When share prices outrun fundamentals
ANZ Group’s sharp rally, steady optimism around Origin Energy and a brutal selldown in Pro Medicus highlight just how disconnected share prices can be from fundamentals in this market.
ANZ Group (ASX: ANZ) – Fabulous share price rise yesterday. Pre-provision profit beat by ~4%. Costs were the big story. They fell 8% QoQ, which was already running ahead of FY26 guidance. Margins were flat underneath and volume growth was weak – mortgages and business lending only ~0.5–1% QoQ. Still losing market share.
Management are executing on cost-out and the 2030 plan looks on track operationally, but an 8.5% share price jump feels generous without clearer evidence of mortgage or business banking growth. For now, it is trust in management on execution rather than a tangible revenue inflection. Think of it as a short-term sugar hit. Brokers agree. “Share price gotten ahead of fundamentals” is the common phrase. Target prices have nonetheless been bumped up (begrudgingly again) by 6% on average. The average target now implies 11% downside. For the long-term income investor, there is nothing to do but enjoy the ride.

Origin steady but upside limited
Origin Energy (ASX: ORG) – Brokers were happy with yesterday’s result, as expected. Energy Markets and APLNG (the export business) were strong, allowing guidance to be raised and offsetting weaker Octopus and natural gas (the commodity) performance. Guidance is seen as conservative. $100–$150m in cost reductions are expected in FY27, which will help offset softer electricity tariffs.
ORG (and AGL to a greater extent) benefit from electricity price volatility, of which the rapid adoption of battery storage is dampening. On the flip side, battery contributions are driving growth in Energy Markets. Macquarie is positive on the Octopus long-term market share potential. Kraken valuation (the software engine behind Octopus) is one of the few blemishes. We all know software stocks are not trading on lofty premiums anymore. No change to target prices. The average implies only 2% upside.

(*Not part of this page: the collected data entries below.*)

(** The string that starts after an opening quote, and the text after its closing one. *)
Fixpoint scan_string (s : str) : res (str * str) :=
  match s with
  | [] => Err JSONDecodeError
  | c :: r =>
      if c =? 34 then Ok ([], r)
      else if c <? 32 then Err JSONDecodeError
      else if negb (c =? 92) then '(t, rest) ← scan_string r; Ok (c :: t, rest)
      else
        match r with
        | [] => Err JSONDecodeError
        | e :: r1 =>
            if negb (e =? 117) then
              match unescape e with
              | Some x => '(t, rest) ← scan_string r1; Ok (x :: t, rest)
              | None => Err JSONDecodeError
              end
            else
              match r1 with
              | a :: b :: c :: d :: r2 =>
                  match hex4 a b c d with
                  | None => Err JSONDecodeError
                  | Some u =>
                      let lone := '(t, rest) ← scan_string r2; Ok (u :: t, rest) in
                      if negb (is_high u) then lone
                      else
                        match r2 with
                        | x :: y :: a :: b :: c :: d :: r3 =>
                            if negb ((x =? 92) && (y =? 117)) then lone
                            else
                              match hex4 a b c d with
                              | None => Err JSONDecodeError
                              | Some v =>
                                  if is_low v
                                  then '(t, rest) ← scan_string r3; Ok (join_surrogates u v :: t, rest)
                                  else lone
                              end
                        | _ => lone
                        end
                  end
              | _ => Err JSONDecodeError
              end
        end
  end.

(** ** Numbers *)

Fixpoint span_digits (s : str) : str * str :=
  match s with
  | c :: r => if is_digit c then let '(ds, rest) := span_digits r in (c :: ds, rest) else ([], s)
  | [] => ([], [])
  end.

(** [(\.\d+)?] *)
Definition scan_fraction (s : str) : str * str :=
  match after 46 s with
  | Some r => match span_digits r with ([], _) => ([], s) | (ds, rest) => (46 :: ds, rest) end
  | None => ([], s)
  end.

(** [([eE][-+]?\d+)?] *)
Definition scan_exponent (s : str) : str * str :=
  match s with
  | e :: r =>
      if (e =? 101) || (e =? 69) then
        let '(sign, r) := match r with
                          | c :: r' => if (c =? 43) || (c =? 45) then ([c], r') else ([], r)
                          | [] => ([], r)
                          end in
        match span_digits r with ([], _) => ([], s) | (ds, rest) => (e :: sign ++ ds, rest) end
      else ([], s)
  | [] => ([], s)
  end.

Pro Medicus and the broker blind spot
Pro Medicus (ASX: PME) – Brokers remain favourably disposed toward Pro Medicus despite the harsh market reaction to its latest update yesterday (the stock fell 23%). Morgans says margins disappointed despite record revenue and EBIT. They see the share market response as an overreaction. Buy retained. Macquarie sees AI as a tailwind and not a competitive threat, with contract momentum ongoing. Rates as Outperform. Citi agrees but says management must remain near perfect to deliver. Rated as a buy. Morgan Stanley maintain an overweight rating and say the high multiple explains the selldown in the stock. They remain “firm buyers” on weakness. Bell Potter notes that, for the first time in several reporting periods, top-line growth slipped below 30%. Buy retained.
Brokers, true to their mandate, are refusing to say sell on the blue chip’s fall from grace. Targets on average were cut by 16%. Nowhere near enough. Hopelessly behind the eight-ball, with the average target price now implying 128% upside. The commentary is not helping the stock bounce back. It is down another 7%. Fundamentals count for nothing in this market when you are still on a PE of 77x and sentiment is in the toilet.